54. İdarenin hizmet kusurundan doğan zararları giderim yükümü, manevi zararları da kapsamaktadır. Ancak ihlalin manevi zarar doğurup doğurmadığının tespiti ve doğurmuşsa manevi zararın miktarının tayini kural olarak derece mahkemelerinin takdirindedir. Somut olayda Mahkemece manevi zararın varlığı kabul edilmiş ve davalı idareler aleyhine 5.000 TL manevi tazminata hükmetmiştir. Mahkeme kararında bariz bir takdir hatası veya açık bir keyfîlik tespit edilmediğinden Anayasa Mahkemesinin manevi tazminat miktarının belirlenmesi konusunda Mahkemenin takdir yetkisine müdahalesi söz konusu olamaz.
55. Başvurucu tarafından ileri sürülen iddialar, mahkemelerce delillerin değerlendirilmesi ve hukuk kurallarının yorumlanmasına ilişkin olup mahkeme kararlarında bariz takdir hatası veya açık bir keyfîlik oluşturan bir hususun da bulunmadığı dikkate alındığında ihlal iddialarının kanun yolu şikâyeti niteliğinde olduğu anlaşılmaktadır.
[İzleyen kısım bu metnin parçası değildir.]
(** [determine_label] on a non-empty range inside the label vector: a
    label of the range with the greatest number of occurrences in it,
    and the smallest such label. *)
Theorem determine_label_majority labels start end_ :
  start < end_ <= length labels ->
  exists r,
    DecisionTree.determine_label labels start end_ = Ok r /\
    (exists k, start <= k < end_ /\ labels !! k = Some r) /\
    (forall l, (votes_for l (label_range labels start end_)
                <= votes_for r (label_range labels start end_))%Z) /\
    (forall l k, start <= k < end_ -> labels !! k = Some l ->
       votes_for l (label_range labels start end_)
       = votes_for r (label_range labels start end_) -> (r <= l)%Z).
Proof.
  intros Hrange. unfold DecisionTree.determine_label.
  rewrite count_labels_tally by lia. cbn [mbind result_bind].
  assert (Hne : label_range labels start end_ <> []).
  { destruct (lookup_lt_is_Some_2 labels start) as [l Hl]; [lia | ].
    intros Hnil.
    assert (l ∈ label_range labels start end_) as Hin
      by (apply label_range_elem; exists start; split; [lia | done]).
    rewrite Hnil in Hin. by apply not_elem_of_nil in Hin. }
  destruct (majority_scan_tally _ Hne) as (Hin & Hmax & Hmin).
  eexists. split; [done | ]. split; [by apply label_range_elem | ].
  split; [done | ].
  intros l k Hk Hl. apply Hmin. apply label_range_elem. by exists k.
Qed.

(** On an empty range [determine_label] returns its initial -1. *)
Lemma determine_label_empty labels start end_ :
  end_ <= start -> DecisionTree.determine_label labels start end_ = Ok (-1)%Z.
Proof.
  intros Hle. unfold DecisionTree.determine_label, DecisionTree.count_labels.
  by replace (end_ - start) with 0 by lia.
Qed.

Lemma same_label_from_spec labels first i n :
  i + n <= length labels ->
  exists b,
    DecisionTree.same_label_from labels first i n = Ok b /\
    (b = true <-> forall k, i <= k < i + n -> labels !! k = Some first).
Proof.
  revert i. induction n as [|n IH]; intros i Hlen; simpl.
  - exists true. split; [done | ]. split; [intros _ k Hk; lia | done].
  - destruct (lookup_lt_is_Some_2 labels i) as [l Hl]; [lia | ].
    apply vec_at_Ok in Hl as Hl'. rewrite Hl'. cbn [mbind result_bind].
    destruct (Z.eqb_spec l first) as [->|Hne].
    + destruct (IH (S i)) as (b & Hrun & Hb); [lia | ].
      exists b. split; [done | ]. rewrite Hb. split.
      * intros Hall k Hk. destruct (decide (k = i)) as [->|?]; [done | ].
        apply Hall. lia.
      * intros Hall k Hk. apply Hall. lia.
    + exists false. split; [done | ]. split; [done | ].
      intros Hall. specialize (Hall i ltac:(lia)). congruence.
Qed.

(** [should_be_leaf] on a non-empty range inside the label vector says
    whether the labels of the range are all the same. *)
Theorem should_be_leaf_iff labels start end_ :
  start < end_ <= length labels ->
  exists b,
    DecisionTree.should_be_leaf labels start end_ = Ok b /\
    (b = true <->
     exists l, forall k, start <= k < end_ -> labels !! k = Some l).
Proof.
  intros Hrange. unfold DecisionTree.should_be_leaf.
  destruct (lookup_lt_is_Some_2 labels start) as [first Hfirst]; [lia | ].
  apply vec_at_Ok in Hfirst as Hfirst'. rewrite Hfirst'.
  cbn [mbind result_bind].
  destruct (same_label_from_spec labels first (S start) (end_ - S start))
    as (b & Hrun & Hb); [lia | ].
  exists b. split; [done | ]. rewrite Hb. split.
  - intros Hall. exists first. intros k Hk.
    destruct (decide (k = start)) as [->|?]; [done | ]. apply Hall. lia.
  - intros [l Hall] k Hk.
    assert (l = first) as -> by (specialize (Hall start ltac:(lia)); congruence).
    apply Hall. lia.
Qed.

End LabelFacts.


(** ** Faults of the tree functions *)

Create HintDb oor discriminated.

Lemma oor_Ok {A} (a : A) : only_out_of_range (Ok a).
Proof. intros f. discriminate. Qed.

Lemma oor_Fault {A} : only_out_of_range (@Fault A OutOfRange).
Proof. intros f [= <-]. done. Qed.

Lemma oor_bind {A B} (m : result A) (k : A -> result B) :
  only_out_of_range m -> (forall a, m = Ok a -> only_out_of_range (k a)) ->
  only_out_of_range (m ≫= k).
Proof.
  destruct m as [a|f]; intros Hm Hk; [by apply Hk | ].
  intros f' Hf'. cbv in Hf'. apply Hm. congruence.
Qed.

Lemma vec_at_oor {A} (v : list A) i : only_out_of_range (vec_at v i).
Proof. unfold vec_at. destruct (v !! i); [apply oor_Ok | apply oor_Fault]. Qed.

Lemma vec_at_int_oor {A} (v : list A) i : only_out_of_range (vec_at_int v i).
Proof.
  unfold vec_at_int. destruct (i <? 0)%Z; [apply oor_Fault | apply vec_at_oor].
Qed.

Lemma for_range_oor {St} body i n (s : St) :
  (forall j t, only_out_of_range (body j t)) ->
  only_out_of_range (for_range i n body s).
Proof.
  intros Hbody. revert i s. induction n as [|n IH]; intros i s; simpl.
  - apply oor_Ok.
  - apply oor_bind; [apply Hbody | intros s' _; apply IH].
Qed.

Lemma vec_swap_oor {A} (v : list A) a b : only_out_of_range (vec_swap v a b).
Proof.
  unfold vec_swap.
  repeat (apply oor_bind; [apply vec_at_oor | intros ? _]). apply oor_Ok.
Qed.

#[local] Hint Resolve oor_Ok oor_Fault vec_at_oor vec_at_int_oor
  vec_swap_oor : oor.
#[local] Hint Extern 2 (only_out_of_range (_ ≫= _)) =>
  apply oor_bind; [ | intros ? _] : oor.
#[local] Hint Extern 3 (only_out_of_range (if ?b then _ else _)) =>
  destruct b : oor.
#[local] Hint Extern 3 (only_out_of_range (for_range _ _ _ _)) =>
  apply for_range_oor; intros ? ? : oor.

Section SplitFacts.
Context `{!DoubleOps}.

Lemma same_label_from_oor labels first i n :
  only_out_of_range (DecisionTree.same_label_from labels first i n).
Proof.
  revert i. induction n as [|n IH]; intros i; simpl; [apply oor_Ok | ].
  apply oor_bind; [apply vec_at_oor | intros l _].
  destruct (l =? first)%Z; [apply IH | apply oor_Ok].
Qed.

Lemma should_be_leaf_oor labels start end_ :
  only_out_of_range (DecisionTree.should_be_leaf labels start end_).
Proof.
  unfold DecisionTree.should_be_leaf.
  apply oor_bind; [apply vec_at_oor | intros first _].
  apply same_label_from_oor.
Qed.

Lemma count_labels_oor labels start end_ :
  only_out_of_range (DecisionTree.count_labels labels start end_).
Proof. unfold DecisionTree.count_labels. auto with oor. Qed.

Lemma determine_label_oor labels start end_ :
  only_out_of_range (DecisionTree.determine_label labels start end_).
Proof.
  unfold DecisionTree.determine_label.
  apply oor_bind; [apply count_labels_oor | auto with oor].
Qed.

Lemma find_best_split_oor features labels start end_ fi :
  only_out_of_range
    (DecisionTree.find_best_split features labels start end_ fi).
Proof.
  unfold DecisionTree.find_best_split.
  apply oor_bind; [apply count_labels_oor | intros rc _].
  apply oor_bind; [ | auto with oor].
  apply for_range_oor. intros j s.
  unfold DecisionTree.sweep_step. auto 12 with oor.
Qed.

Lemma search_split_oor features labels start end_ sampled b :
  only_out_of_range
    (DecisionTree.search_split features labels start end_ sampled b).
Proof.
  revert b. induction sampled as [|fi rest IH]; intros b; simpl.
  - apply oor_Ok.
  - apply oor_bind; [apply find_best_split_oor | intros r _]. apply IH.
Qed.

Lemma partition_data_oor features start end_ fi th :
  only_out_of_range (DecisionTree.partition_data features start end_ fi th).
Proof.
  unfold DecisionTree.partition_data, DecisionTree.partition_loop.
  apply oor_bind.
  - apply for_range_oor. intros j [mid fs].
    unfold DecisionTree.partition_step. auto 8 with oor.
  - intros [mid fs] _. apply oor_Ok.
Qed.

(** ** find_best_split *)

Lemma sweep_step_inv features labels fi start end_ j s s' :
  start <= j -> S j < end_ ->
  sweep_inv features labels fi start end_ j s ->
  DecisionTree.sweep_step features labels fi j s = Ok s' ->
  sweep_inv features labels fi start end_ (S j) s'.
Proof.
  intros Hj Hend [Hlc Hrc Hls Hrs Hbest] Hstep.
  unfold DecisionTree.sweep_step in Hstep.
  apply bind_Ok in Hstep as (l & Hl & Hstep). apply vec_at_Ok in Hl.
  apply bind_Ok in Hstep as (row & Hrow & Hstep).
  apply bind_Ok in Hstep as (a & Ha & Hstep).
  apply bind_Ok in Hstep as (next & Hnext & Hstep).
  apply bind_Ok in Hstep as (b & Hb & Hstep).
  assert (Hca : column features fi j = Ok a)
    by (unfold column; by rewrite Hrow).
  assert (Hcb : column features fi (S j) = Ok b).
  { unfold column. rewrite Nat.add_1_r in Hnext. by rewrite Hnext. }
  assert (Hlc' : map_incr l (DecisionTree.left_counts s)
                 = RandomForest.tally (label_range labels start (S j))).
  { rewrite (label_range_snoc _ _ _ l) by done.
    unfold RandomForest.tally. by rewrite fold_left_app, Hlc. }
  assert (Hrc' : map_decr l (DecisionTree.right_counts s)
                 = fold_left (fun counts l => map_decr l counts)
                     (label_range labels start (S j))
                     (RandomForest.tally (label_range labels start end_))).
  { rewrite (label_range_snoc _ _ _ l) by done.
    by rewrite fold_left_app, Hrc. }
  assert (Hls' : (DecisionTree.left_size s + 1)%Z = Z.of_nat (S j - start))
    by lia.
  assert (Hrs' : (DecisionTree.right_size s - 1)%Z = Z.of_nat (end_ - S j))
    by lia.
  assert (Hg : DecisionTree.calculate_gini_index
                 (map_incr l (DecisionTree.left_counts s))
                 (map_decr l (DecisionTree.right_counts s))
                 (DecisionTree.left_size s + 1)
                 (DecisionTree.right_size s - 1)
               = split_gini labels start end_ j).
  { unfold split_gini. by rewrite Hlc', Hrc', Hls', Hrs'. }
  rewrite Hg in Hstep.
  destruct (dneq a b) eqn:Hne;
    [destruct (dlt (split_gini labels start end_ j) (DecisionTree.best_gini s))
       eqn:Hlt | ];
    injection Hstep as <-; split; simpl; try done.
  - right. exists j, a, b. split; [lia | ]. do 5 (split; [done | ]).
    intros i' a' b' Hi'. lia.
  - destruct Hbest as [(Hg0 & Ht0 & Hnone)|(i & a0 & b0 & Hi & Ha0 & Hb0 & Hne0
                                            & Hth & Hgi & Hlater)].
    + left. split; [done | ]. split; [done | ].
      intros i a' b' Hi Ha' Hb' Hne'.
      destruct (decide (i = j)) as [->|Hij]; [by rewrite <- Hg0 | ].
      apply (Hnone i a' b'); [lia | done | done | done].
    + right. exists i, a0, b0. split; [lia | ]. do 5 (split; [done | ]).
      intros i' a' b' Hi' Ha' Hb' Hne'.
      destruct (decide (i' = j)) as [->|Hij]; [done | ].
      apply (Hlater i' a' b'); [lia | done | done | done].
  - destruct Hbest as [(Hg0 & Ht0 & Hnone)|(i & a0 & b0 & Hi & Ha0 & Hb0 & Hne0
                                            & Hth & Hgi & Hlater)].
    + left. split; [done | ]. split; [done | ].
      intros i a' b' Hi Ha' Hb' Hne'.
      destruct (decide (i = j)) as [->|Hij]; [congruence | ].
      apply (Hnone i a' b'); [lia | done | done | done].
    + right. exists i, a0, b0. split; [lia | ]. do 5 (split; [done | ]).
      intros i' a' b' Hi' Ha' Hb' Hne'.
      destruct (decide (i' = j)) as [->|Hij]; [congruence | ].
      apply (Hlater i' a' b'); [lia | done | done | done].
Qed.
56. Açıklanan gerekçelerle başvurunun bu kısmının diğer kabul edilebilirlik koşulları yönünden incelenmeksizin açıkça dayanaktan yoksun olması nedeniyle kabul edilemez olduğuna karar verilmesi gerekir.
VI. HÜKÜM
Açıklanan gerekçelerle;
A. 1. Mahkemeye erişim hakkının ihlal edildiğine ilişkin iddianın açıkça dayanaktan yoksun olması nedeniyle KABUL EDİLEMEZ OLDUĞUNA,
2. Makul sürede yargılanma hakkının ihlal edildiğine ilişkin iddianın başvuru yollarının tüketilmemesi nedeniyle KABUL EDİLEMEZ OLDUĞUNA,
3. Diğer ihlal iddialarının açıkça dayanaktan yoksun olması nedeniyle KABUL EDİLEMEZ OLDUĞUNA,
B. Yargılama giderlerinin başvurucu üzerinde BIRAKILMASINA 14/10/2020 tarihinde OYBİRLİĞİYLE karar verildi.